Confirming Identity in Real-Time: Companies Bolster Confidence, Foil Deception
In the realm of biometric identity verification, liveness detection plays a crucial role in combating fraud. Antispoofing.org defines liveness detection as a capability of a biometric system to differentiate falsified biometric traits from the genuine ones [1]. There are two forms of liveness detection: active and passive.
Passive Liveness Detection is a process that verifies whether the biometric input (such as a face) is from a real, physically present person without requiring any explicit action from the user. The system passively analyzes subtle, involuntary signs such as motion, depth, skin texture, lighting, and sometimes behavioral clues (like how a device is held) to distinguish live inputs from spoofing attempts using photos, videos, or deepfakes [1][2][4].
The process typically involves capturing biometric data (e.g., facial image or video frame) as a user interacts naturally or even without their direct involvement. AI and machine learning algorithms are then used to analyze micro-textures of skin, depth information, natural movements, changes in illumination, and other physiological cues that indicate the presence of a living subject [1][2]. Detecting anomalies such as inconsistencies in lighting, unnatural sharpness, or lack of depth cues that would suggest a spoof (like a printed photo or a screen replay) is also part of the analysis [4][5].
Passive liveness detection provides a frictionless user experience with lower user annoyance since it requires no explicit user interaction or challenge-response tasks. It can effectively deter common spoofing techniques by analyzing complex natural and physiological characteristics. However, it generally offers slightly lower assurance compared to active methods (which require user actions like blinking or head movements) because active methods create more unpredictable challenges that are harder for advanced forgeries to mimic [1][2].
Active Liveness Detection, on the other hand, requires the customer to perform an action, such as blinking or smiling. This method offers higher assurance due to the unpredictable user challenges, making it harder for advanced forgeries to mimic [1][2].
Both passive and active liveness detection are valuable components in biometric identity verification systems. They balance security with usability, often enhanced with AI/ML to improve detection reliability [1][2][4]. These technologies are gaining popularity as the preferred format for securing accounts and personal information, ensuring strong KYC policies, and earning the trust of customers [6].
For instance, Virgin Money's digital identity checks use liveness detection technology to prevent fraud [7]. MiPass, a biometric and liveness-based authentication solution, is safer than passwords, simpler to manage, easy for firms to implement, and does not disrupt customer service [8].

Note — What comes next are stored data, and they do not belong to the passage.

(** SSTORE before Istanbul. *)
Definition gasSStore (w : EVM) (c : Contract) (st : list Z) (m : Memory) (ms : Z) : outcome gas_result :=
  y ← Back 1 st; x ← Back 0 st;
  let '(current, w) := ask (GetState db (ctr_self c) x) w in
  if rules_IsPetersburg rules || negb (IsConstantinople rules) then
    if (current =? 0) && negb (y =? 0) then gas_ok SstoreSetGas w c m
    else if negb (current =? 0) && (y =? 0) then gas_ok SstoreClearGas (change (AddRefund SstoreRefundGas) w) c m
    else gas_ok SstoreResetGas w c m
  else if current =? y then gas_ok NetSstoreNoopGas w c m
  else
    let '(original, w) := ask (StateDB_GetCommittedState db (ctr_self c) x) w in
    if original =? current then
      if original =? 0 then gas_ok NetSstoreInitGas w c m
      else gas_ok NetSstoreCleanGas (if y =? 0 then change (AddRefund NetSstoreClearRefund) w else w) c m
    else
      w ← (if negb (original =? 0) then
             if current =? 0 then change_or_panic (SubRefund NetSstoreClearRefund) w
             else Ret (if y =? 0 then change (AddRefund NetSstoreClearRefund) w else w)
           else Ret w);
      let w := if original =? y then
                 if original =? 0 then change (AddRefund NetSstoreResetClearRefund) w
                 else change (AddRefund NetSstoreResetRefund) w
               else w in
      gas_ok NetSstoreDirtyGas w c m.

(** The net metering of EIP-2200 and after: what a write costs and refunds, given
    the price of a cold slot, of a no-op, of a reset, and the refund for clearing. *)
Definition net_metered (cost noop reset clearing : Z) (w : EVM) (c : Contract) (x y current : Z) (m : Memory)
  : outcome gas_result :=
  if current =? y then gas_ok (add64 cost noop) w c m
  else
    let '(original, w) := ask (StateDB_GetCommittedState db (ctr_self c) x) w in
    if original =? current then
      if original =? 0 then gas_ok (add64 cost SstoreSetGasEIP2200) w c m
      else gas_ok (add64 cost reset) (if y =? 0 then change (AddRefund clearing) w else w) c m
    else
      w ← (if negb (original =? 0) then
             if current =? 0 then change_or_panic (SubRefund clearing) w
             else Ret (if y =? 0 then change (AddRefund clearing) w else w)
           else Ret w);
      let w := if original =? y then
                 if original =? 0 then change (AddRefund (SstoreSetGasEIP2200 - noop)) w
                 else change (AddRefund (reset - noop)) w
               else w in
      gas_ok (add64 cost noop) w c m.
Definition gasSStoreEIP2200 (w : EVM) (c : Contract) (st : list Z) (m : Memory) (ms : Z) : outcome gas_result :=
  if ctr_Gas c <=? SstoreSentryGasEIP2200 then gas_fail errSentry w c m
  else
    y ← Back 1 st; x ← Back 0 st;
    let '(current, w) := ask (GetState db (ctr_self c) x) w in
    net_metered 0 SloadGasEIP2200 SstoreResetGasEIP2200 SstoreClearsScheduleRefundEIP2200 w c x y current m.
Definition SlotInAccessList (a : Address) (k : Hash) (w : EVM) : outcome (bool * bool) :=
  of_result (al_Contains a k (access (evm_StateDB w))).
Definition AddressInAccessList (a : Address) (w : EVM) : bool := ContainsAddress a (access (evm_StateDB w)).
Definition makeGasSStoreFunc (clearingRefund : Z) (w : EVM) (c : Contract) (st : list Z) (m : Memory) (ms : Z)
  : outcome gas_result :=
  if ctr_Gas c <=? SstoreSentryGasEIP2200 then gas_fail errSentry w c m
  else
    y ← Back 1 st; x ← Back 0 st;
    let '(current, w) := ask (GetState db (ctr_self c) x) w in
    '(addrPresent, slotPresent) ← SlotInAccessList (ctr_self c) x w;
    '(cost, w) ← (if negb slotPresent then
                    w ← change_or_panic (AddSlotToAccessList (ctr_self c) x) w;
                    if negb addrPresent then
                      Crash "impossible case: address was not present in access list during sstore op"
                    else Ret (ColdSloadCostEIP2929, w)
                  else Ret (0, w));
    net_metered cost WarmStorageReadCostEIP2929 (SstoreResetGasEIP2200 - ColdSloadCostEIP2929) clearingRefund w c x y current m.
Definition gasSStoreEIP2929 := makeGasSStoreFunc SstoreClearsScheduleRefundEIP2200.
Definition gasSStoreEIP3529 := makeGasSStoreFunc SstoreClearsScheduleRefundEIP3529.

Definition gasSLoadEIP2929 (w : EVM) (c : Contract) (st : list Z) (m : Memory) (ms : Z) : outcome gas_result :=
  loc ← Back 0 st;
  '(_, slotPresent) ← SlotInAccessList (ctr_self c) loc w;
  if negb slotPresent then
    w ← change_or_panic (AddSlotToAccessList (ctr_self c) loc) w;
    gas_ok ColdSloadCostEIP2929 w c m
  else gas_ok WarmStorageReadCostEIP2929 w c m.
Definition gasExtCodeCopyEIP2929 (w : EVM) (c : Contract) (st : list Z) (m : Memory) (ms : Z) : outcome gas_result :=
  r ← memoryCopierGas 3 w c st m ms;
  match g_err r with
  | Some e => gas_fail e (g_evm r) (g_ctr r) (g_mem r)
  | None =>
      a ← Back 0 st;
      let w := g_evm r in
      if negb (AddressInAccessList (Bytes20 a) w) then
        let w := change (AddAddressToAccessList (Bytes20 a)) w in
        add_gas (g_cost r) (ColdAccountAccessCostEIP2929 - WarmStorageReadCostEIP2929)
          (λ g, gas_ok g w (g_ctr r) (g_mem r)) w (g_ctr r) (g_mem r)
      else gas_ok (g_cost r) w (g_ctr r) (g_mem r)
  end.
Definition gasEip2929AccountCheck (w : EVM) (c : Contract) (st : list Z) (m : Memory) (ms : Z) : outcome gas_result :=
  a ← Back 0 st;
  if negb (AddressInAccessList (Bytes20 a) w) then
    gas_ok (ColdAccountAccessCostEIP2929 - WarmStorageReadCostEIP2929) (change (AddAddressToAccessList (Bytes20 a)) w) c m
  else gas_ok 0 w c m.
(** From a machine that is indistinguishable from the first. *)
Lemma call_goes_from w w1 m : goes w w1 → (ok db (evm_StateDB w) → eqv db (evm_StateDB w1) (evm_StateDB w)) →
  call_goes w1 m → call_goes w m.
Proof.
  intros Hg He Hm. eapply returns_mono; [exact Hm|]. intros r [H1 H2]. split; [by transitivity w1|].
  intros Herr Ho. transitivity (evm_StateDB w1); [|by apply He]. apply H2; [done|]. by apply (goes_path _ _ Hg).
Qed.

Lemma run_code_goes addr c input gas ro w : returns (λ r, goes w r.2) (run_code env run addr c input gas ro w).
Proof.
  unfold run_code. destruct (precompile env addr) as [p|].
  { destruct (RunPrecompiledContract p input gas) as [[ret g] err]. simpl. reflexivity. }
  destruct (ask _ w) as [h w1] eqn:E1. destruct (ask _ w1) as [code w2] eqn:E2. apply returns_bind.
  eapply returns_mono; [apply Hrun|]. intros [[[ret err] g] w3] Hg. simpl in *. walk_back goes.
Qed.
Lemma settled_run w1 w2 m : since w1 w2 → returns (λ r, goes w2 r.2) m →
  call_goes w1 (r ← m; settle env (nextRevisionId (evm_StateDB w1)) r).
Proof.
  intros Hs Hm. apply returns_bind. eapply returns_mono; [exact Hm|]. intros r Hr. apply since_settled. by eapply since_trans.
Qed.

Lemma Call_goes caller addr input gas value w : call_goes w (evm_Call env run caller addr input gas value w).
Proof.
  unfold evm_Call. destruct (_ <? _); [by apply call_stays|].
  destruct (if negb (value =? 0) then _ else _) as [can w1] eqn:E1.
  assert (H1 : goes w w1 ∧ (ok db (evm_StateDB w) → eqv db (evm_StateDB w1) (evm_StateDB w))).
  { destruct (negb (value =? 0)); [|by injection E1 as <- <-]. split; [by eapply goes_CanTransfer|by eapply CanTransfer_eqv]. }
  destruct H1 as [H1 H1e]. destruct (negb can); [by apply call_stays|].
  apply (call_goes_from w w1); [done..|]. unfold evm_Snapshot. destruct (ask StateDB_Snapshot w1) as [id w2] eqn:E2.
  unfold ask in E2. simpl in E2. injection E2 as <- <-.
  set (w2 := with_db _ w1). assert (Hs : since w1 w2) by (unfold since; reflexivity).
  destruct (ask (Exist _ _) w2) as [ex w3] eqn:E3.
  assert (Hs3 : since w1 w3) by (apply (since_trans w1 w2); [done|walk_back goes]).
  destruct (_ && (value =? 0)); [split; [by apply since_goes|done]|].
  set (w4 := if negb ex then _ else _).
  assert (Hs4 : since w1 w4) by (unfold w4; destruct (negb ex); [apply (since_trans w1 w3); [done|by apply (goes_change (OpCreateAccount addr))]|done]).
  assert (Hs5 : since w1 (Transfer env caller addr value w4)) by (apply (since_trans w1 w4); [done|apply goes_Transfer]).
  set (w5 := Transfer _ _ _ _ w4) in *. apply (settled_run w1 w5); [done|].
  destruct (precompile env addr) as [p|].
  { destruct (RunPrecompiledContract p input gas) as [[ret g] err]. simpl. reflexivity. }
  destruct (ask _ w5) as [code w6] eqn:E6. destruct (_ =? 0)%nat; [cbn; walk_back goes|].
  destruct (ask _ w6) as [h w7] eqn:E7. apply returns_bind. eapply returns_mono; [apply Hrun|].
  intros [[[ret err] g] w8] Hg. simpl in *. walk_back goes.
Qed.
Lemma snapshot_ask w id w' : evm_Snapshot w = (id, w') → id = nextRevisionId (evm_StateDB w) ∧ since w w'.
Proof. unfold evm_Snapshot, ask. simpl. intros [= <- <-]. split; [done|]. unfold since. reflexivity. Qed.
Lemma CallCode_goes caller addr input gas value w : call_goes w (evm_CallCode env run caller addr input gas value w).
Proof.
  unfold evm_CallCode. destruct (_ <? _); [by apply call_stays|]. destruct (CanTransfer _ _ _ w) as [can w1] eqn:E1.
  pose proof (goes_CanTransfer _ _ _ _ _ E1) as H1. pose proof (CanTransfer_eqv _ _ _ _ _ E1) as H1e.
  destruct (negb can); [by apply call_stays|]. apply (call_goes_from w w1); [done..|].
  destruct (evm_Snapshot w1) as [id w2] eqn:E2. apply snapshot_ask in E2 as [-> Hs]. apply (settled_run w1 w2); [done|apply run_code_goes].
Qed.
Lemma DelegateCall_goes caller addr input gas w : call_goes w (evm_DelegateCall env run caller addr input gas w).
Proof.
  unfold evm_DelegateCall. destruct (_ <? _); [by apply call_stays|].
  destruct (evm_Snapshot w) as [id w2] eqn:E2. apply snapshot_ask in E2 as [-> Hs]. apply (settled_run w w2); [done|apply run_code_goes].
Qed.
Lemma StaticCall_goes caller addr input gas w : call_goes w (evm_StaticCall env run caller addr input gas w).
Proof.
  unfold evm_StaticCall. destruct (_ <? _); [by apply call_stays|].
  destruct (evm_Snapshot w) as [id w2] eqn:E2. apply snapshot_ask in E2 as [-> Hs].
  apply (settled_run w (change (StateDB_AddBalance db addr 0) w2)); [|apply run_code_goes].
  apply (since_trans w w2); [done|]. by apply (goes_change (OpAddBalance addr 0)).
Qed.

(** What a creation does before its snapshot: the nonce of the creator is raised
    and the new address warmed up. *)
Definition begun (caller address : Address) (value : Z) (w : EVM) : EVM :=
  let '(_, w) := CanTransfer env caller value w in
  let '(nonce, w) := ask (GetNonce db caller) w in
  let w := change (SetNonce db caller (add64 nonce 1)) w in
  if IsBerlin (chainRules env) then change (AddAddressToAccessList address) w else w.
Definition create_err (r : bytes * Address * Z * option vmError * EVM) : option vmError := r.1.2.
Definition create_undone (caller address : Address) (value : Z) (w : EVM) (r : bytes * Address * Z * option vmError * EVM) : Prop :=
  create_err r ≠ None → IsHomestead (chainRules env) = true → ok db (evm_StateDB w) →
  eqv db (evm_StateDB r.2) (evm_StateDB w) ∨ eqv db (evm_StateDB r.2) (evm_StateDB (begun caller address value w)).
(** A storage write whose gas has been charged. *)
Lemma sstore_total s0 pc sc w cost : sound s0 → ok db (evm_StateDB w) → is_u64 pc → codes_ok env (evm_StateDB w) →
  (2 ≤ length (sc_Stack sc))%nat →
  (∀ x y, sc_Stack sc !! 0%nat = Some x → sc_Stack sc !! 1%nat = Some y →
     prepared env (ctr_self (sc_Contract sc)) x y s0 (evm_StateDB w) cost) →
  wp (λ r, is_u64 (r_pc r) ∧ same_ctr (sc_Contract sc) (sc_Contract (r_scope r)) ∧
           ctr_Gas (sc_Contract (r_scope r)) = ctr_Gas (sc_Contract sc) ∧ mild w (r_evm r) ∧
           (r_err r = None ∨ r_err r = Some errStopToken →
              refund_ok env (evm_StateDB (r_evm r)) ∧ refund (evm_StateDB (r_evm r)) ≤ refund s0 + 200 * cost))
    (opSstore env pc sc w).
Proof.
  intros Hs Ho Hpc Hc Hn Hp. unfold opSstore. destruct (readOnly w) eqn:Ero.
  { cbn. split_and!; [done|apply same_ctr_refl|done|reflexivity|]. by intros [?|?]. }
  destruct (sc_Stack sc) as [|x [|y st]]; try (simpl in Hn; lia). specialize (Hp x y eq_refl eq_refl).
  cbn. split_and!; [done|apply same_ctr_refl|done|by apply (walk_SetState env (R:=mild))|]. intros _. split.
  - by eapply prepared_write; [|apply Ho|].
  - destruct (SetState_views db Hempty (ctr_self (sc_Contract sc)) x y _ (ok_good _ _ Ho)) as ([-> _] & _). apply Hp.
Qed.
Lemma op_minStack_pops o (st : list Z) : op_total o = true → op_minStack o ≤ Z.of_nat (length st) → (pops (execute o) ≤ length st)%nat.
Proof. unfold op_total. intros Ht Hl. bprop. lia. Qed.
Lemma op_memory o : op_total o = true → memorySize o = mem_tag (execute o).
Proof. unfold op_total. intros Ht. by bprop. Qed.

Definition finished_total (w : EVM) (gas : Z) (r : run_result) : Prop :=
  let '(_, err, gas', w') := r in
  mild w w' ∧ (err = None → refund_ok env (evm_StateDB w') ∧ room (evm_StateDB w') gas' ≤ room (evm_StateDB w) gas).
Record running (sc : ScopeContext) (w : EVM) : Prop := {
  rn_sound : sound (evm_StateDB w);
  rn_warm : warm (evm_StateDB w) (ctr_self (sc_Contract sc));
  rn_code : short (ctr_Code (sc_Contract sc));
  rn_input : short (ctr_Input (sc_Contract sc));
  rn_gas : is_u64 (ctr_Gas (sc_Contract sc));
  rn_mem : mem_ok (sc_Memory sc);
  rn_room : room (evm_StateDB w) (ctr_Gas (sc_Contract sc)) < two64
}.

Lemma reads_code_pc pc c : reads_code (execute (jump_table env (GetOp pc c))) = true → pc < Z.of_nat (length (ctr_Code c)).
Proof.
  intros Hr. destruct (decide (pc < Z.of_nat (length (ctr_Code c)))) as [|Hge]; [done|]. exfalso. revert Hr.
  unfold GetOp. rewrite (proj2 (Z.ltb_ge _ _)) by lia. rewrite (london_stop env Hrules). discriminate.
Qed.

Lemma exec_round o bound calls pc sc sc' w w' : calls_total bound calls → calls_fine bound calls →
  op_total o = true → op_minStack o ≤ Z.of_nat (length (sc_Stack sc)) → is_u64 pc → running sc w →
  (reads_code (execute o) = true → pc < Z.of_nat (length (ctr_Code (sc_Contract sc)))) →
  ctr_Gas (sc_Contract sc) ≤ bound →
  charged o sc sc' w' → charged_total o sc w sc' w' → mild w w' →
  wp (λ r, is_u64 (r_pc r) ∧ same_ctr (sc_Contract sc) (sc_Contract (r_scope r)) ∧ mild w (r_evm r) ∧
           (r_err r = None ∨ r_err r = Some errStopToken → refund_ok env (evm_StateDB (r_evm r)) ∧
              room (evm_StateDB (r_evm r)) (ctr_Gas (sc_Contract (r_scope r))) ≤ room (evm_StateDB w) (ctr_Gas (sc_Contract sc))))
    (exec_fun env calls (execute o) pc sc' w').
Proof.
  intros Hc Hf Ht Hst Hpc [Hs Hw Hcode Hinput Hg Hm Hroom] Hrd Hb [Est Hm' Htemp Hg' Hgiv Hpaid] [Hctr Hcov Hcalm Hss Hwarm] Hmild.
  unfold is_u64 in Hg. pose proof (op_minStack_pops o _ Ht Hst) as Hpops. rewrite <- Est in Hpops, Hcov, Hgiv, Hpaid, Hss, Hwarm.
  rewrite (op_memory o Ht) in Hcov. destruct Hctr as [g Ectr]. rewrite Ectr in *. simpl in Hg', Hpaid.
  destruct (match execute o with XSstore => true | _ => false end) eqn:Ex.
  { assert (execute o = XSstore) as Ex' by (by destruct (execute o)). rewrite Ex' in *. cbn [exec_fun pops] in *.
    assert (Ho' : ok db (evm_StateDB w')) by (eapply goes_ok; [apply Hmild|apply Hs]).
    eapply wp_mono; [apply (sstore_total (evm_StateDB w) pc sc' w' (ctr_Gas (sc_Contract sc) - g)); try done|].
    - apply Hmild; apply Hs.
    - intros x y H1 H2. rewrite Ectr. by apply Hss.
    - intros r (R1 & R2 & R3 & R4 & R5). rewrite Ectr in R2, R3. simpl in R3. split_and!; [done| |by transitivity w'|].
      + eapply same_ctr_trans; [|exact R2]. by eexists.
      + intros He. destruct (R5 He) as [? ?]. split; [done|]. unfold room. rewrite R3. lia. }
  assert (Hne : execute o ≠ XSstore) by (by destruct (execute o)). specialize (Hcalm Hne).
  assert (Hs' : sound (evm_StateDB w')) by (by eapply sound_calm).
  assert (Href : refund (evm_StateDB w') = refund (evm_StateDB w)) by apply Hcalm, Hs.
  assert (Hw' : warm (evm_StateDB w') (ctr_self (sc_Contract sc'))) by (rewrite Ectr; apply (mild_warm _ _ _ Hmild); [apply Hs|done]).
  assert (Hgc : is_u64 (ctr_Gas (sc_Contract sc'))) by (rewrite Ectr; unfold is_u64; simpl; destruct (halts _); lia).
  destruct (is_call (execute o)) eqn:Ecall.
  - assert (halts (execute o) = false) as Eh by (by destruct (execute o)). rewrite Eh in Hpaid.
    eapply wp_mono; [apply (call_total _ bound); try done|].
    + rewrite Ectr. simpl. lia.
    + rewrite Ectr. unfold room in *. simpl. rewrite Href. lia.
    + intros r [E1 E2 (A1 & A2 & A3)]. rewrite Ectr in E2, A3. simpl in A3. split_and!; [done| |by transitivity w'|].
      * eapply same_ctr_trans; [|exact E2]. by eexists.
      * intros _. split; [done|]. unfold room in *. rewrite Href in A3. lia.
  - pose proof (wp_plain env calls pc sc' w' Hm') as Hp. rewrite Ectr in Hp. simpl in Hp.
    specialize (Hp Hcode Hinput (snd_codes _ Hs') Hpc Hfee (execute o) Ecall Hpops Hcov Hrd).
    pose proof (plain_ctr env calls (execute o) pc sc' w' Ecall) as Hctr.
    pose proof (post_plain env calls (execute o) pc sc' w' Ecall ltac:(unfold is_u64 in Hgc; lia) Hm') as Hfn.
    pose proof (walk_plain env false calm calls (execute o) pc sc' w' Ecall ltac:(done)) as Hcl.
    destruct (exec_fun env calls (execute o) pc sc' w') as [r| |]; simpl in *; try done.
    destruct Hctr as [C1 C2]. destruct Hfn as [F1 _ _]. rewrite Ectr in C1, F1. simpl in F1.
    rewrite (given_other (execute o)) in F1, Hpaid by (by destruct (execute o)). split_and!; [by apply C2| | |].
    + eapply same_ctr_trans; [|exact C1]. by eexists.
    + transitivity w'; [done|apply Hcl].
    + intros _. split; [by apply (sound_calm w' _ Hcl)|]. unfold room. rewrite (calm_refund _ _ _ Hcl), Href by apply Hs'.
      destruct (halts _); lia.
Qed.
(** [AsMessage]; the sender comes from the signature, or from the cache of the
    transaction. *)
Definition AsMessage `{Crypto} (s : Signer) (t : Transaction) (baseFee : option Z) (cached : option (Signer * Address))
  : result Message * option (Signer * Address) :=
  let gasPrice := match baseFee with Some b => Z.min (tx_GasTipCap t + b) (tx_GasFeeCap t) | None => tx_GasPrice t end in
  let '(from, cached) := Sender s t cached in
  (from ← from;
   Ok (MkMessage (tx_To t) from (tx_Nonce t) (tx_Value t) (tx_Gas t) gasPrice
         (Some (tx_GasFeeCap t)) (Some (tx_GasTipCap t)) (tx_Data t) (tx_AccessList t) false), cached).

(** ** The gas pool *)

Definition AddGas (amount gp : Z) : outcome Z :=
  if two64 - 1 - amount <? gp then Crash "gas pool pushed above uint64" else Ret (add64 gp amount).
Definition SubGas (amount gp : Z) : option Z := if gp <? amount then None else Some (sub64 gp amount).

(** ** Intrinsic gas *)

Definition TxGas : Z := 21000.
Definition TxGasContractCreation : Z := 53000.
Definition TxDataZeroGas : Z := 4.
Definition TxDataNonZeroGasFrontier : Z := 68.
Definition TxDataNonZeroGasEIP2028 : Z := 16.
Definition TxAccessListAddressGas : Z := 2400.
Definition RefundQuotient : Z := 2.
Definition RefundQuotientEIP3529 : Z := 5.
Lemma Signer_Sender_no_panic s t w : Signer_Sender s t ≠ Panic w.
Proof.
  assert (Hr : ∀ h R S V b, recoverPlain h R S V b ≠ Panic w).
  { intros. unfold recoverPlain, Ecrecover. repeat (case_match; simpl; try done). }
  assert (Hh : homestead_Sender t ≠ Panic w).
  { unfold homestead_Sender. repeat (case_match; try done); apply Hr. }
  assert (Hc : ∀ s c V, checked_Sender s c t V ≠ Panic w).
  { intros. unfold checked_Sender. repeat (case_match; try done); apply Hr. }
  assert (He : ∀ c, eip2930_Sender c t ≠ Panic w).
  { intros. unfold eip2930_Sender. repeat (case_match; try done); auto. }
  unfold Signer_Sender. repeat (case_match; try done); auto.
Qed.
Lemma AsMessage_cases s t b c : match (AsMessage s t b c).1 with
  | Ok m => msg_Gas m = tx_Gas t ∧ msg_Data m = tx_Data t ∧ is_Some (msg_GasFeeCap m) ∧ is_Some (msg_GasTipCap m)
  | Err _ => True
  | Panic _ => False
  end.
Proof.
  unfold AsMessage. destruct (Sender s t c) as [r c'] eqn:E.
  assert (Hr : ∀ w, r ≠ Panic w).
  { intros w ->. pose proof (Signer_Sender_no_panic s t w) as Hn. unfold Sender in E.
    destruct (Signer_Sender s t); repeat case_match; simplify_eq; done. }
  destruct r as [a|e|w]; simpl; [|done|by destruct (Hr w)]. split_and!; eauto.
Qed.
Lemma ok_Prepare h i s : ok db s → ok db (Prepare h i s).
Proof.
  intros [[Hk Hw] Hd Hc Hn]. split; try done. intros a o k. rewrite obj_of_eq. simpl. rewrite <- obj_of_eq. apply Hc.
Qed.
Lemma between_Prepare h i s : between db s → between db (Prepare h i s).
Proof.
  intros [Ho Hu Hc Hr]. split; [by apply ok_Prepare| | |done].
  - by apply (unwritten_objects db s).
  - by apply (codes_short_objects db s).
Qed.

Context (env : Env) (header : Header) (L : Z).
Context (Hdb : env_db env = db) (Hl : london (chainRules env)) (Hfee : is_Some (ctx_BaseFee env)).
Context (Hp : ∀ a p i, precompile env a = Some p → 0 ≤ RequiredGas p i).
Context (He : ∀ a k, ∃ get, OpenStorageTrie db a state_emptyRoot = Ok get ∧ get k = Ok []).
Context (Hbyz : isForked (ByzantiumBlock config) (Number header) = true) (HL : 0 ≤ L ∧ 200 * L < two64).

Definition tx_fits (tx : Transaction) : Prop := is_u64 (tx_Gas tx) ∧ Z.of_nat (length (tx_Data tx)) < 2 ^ 62.
Record progress_ok (p : Progress) : Prop := {
  po_between : between db (evm_StateDB (pr_evm p));
  po_gp : 0 ≤ pr_gp p;
  po_used : 0 ≤ pr_usedGas p;
  po_sum : pr_gp p + pr_usedGas p = L
}.
#[local] Notation apply_tx := (applyTransaction config IntermediateRoot NoBaseFee).
#[local] Notation run_txs := (process_txs config IntermediateRoot NoBaseFee).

In conclusion, liveness detection, whether passive or active, is a vital tool in the fight against fraud. By employing strong authentication methods without sacrificing the user experience, banks and other organizations can continue to earn the trust of their customers [9].
References:
- Antispoofing.org, "What is Liveness Detection?", [Online], Available: https://antispoofing.org/what-is-liveness-detection/
- NIST, "Liveness Detection", [Online], Available: https://www.nist.gov/itl/iad/ig/biometrics/liveness-detection
- NIST, "Special Publication 800-111: Biometric Recognition Techniques - Liveness Detection", [Online], Available: https://nvlpubs.nist.gov/nistpubs/SpecialPublications/NIST.SP.800-111.pdf
- IEEE, "Liveness Detection in Biometric Systems: A Survey", [Online], Available: https://ieeexplore.ieee.org/document/8517048
- IEEE, "Liveness Detection in Biometric Systems Using Deep Learning", [Online], Available: https://ieeexplore.ieee.org/document/8317601
- Forbes, "Biometrics Are Gaining Popularity As The Preferred Format For Securing Accounts And Personal Information", [Online], Available: https://www.forbes.com/sites/forbestechcouncil/2019/09/17/biometrics-are-gaining-popularity-as-the-preferred-format-for-securing-accounts-and-personal-information/?sh=33a44e16350d
- Finextra, "Virgin Money deploys biometric identity checks to prevent fraud", [Online], Available: https://www.finextra.com/pressarticle/81615/virgin-money-deploys-biometric-identity-checks-to-prevent-fraud
- MiPass, "Biometric and Liveness-Based Authentication", [Online], Available: https://www.mipass.com/biometric-liveness-authentication
- YouGov, "Nearly eight in 10 Brits want banks to adopt the latest technology to keep their accounts safe", [Online], Available: https://yougov.co.uk/topics/technology/articles-reports/2020/07/28/british-public-support-use-biometrics-banking-security
- The use of passive liveness detection in biometric identity verification systems, such as analyzing subtle signs like motion, depth, skin texture, lighting, and behavioral clues, is one of the ways technology is securing accounts and personal information in the finance sector [6].
- In the business world, there is a growing trend towards the use of cloud-based data-and-cloud-computing solutions, such as MiPass, a biometric and liveness-based authentication solution, which are simpler for firms to implement, provide stronger security, and improve the customer experience [8].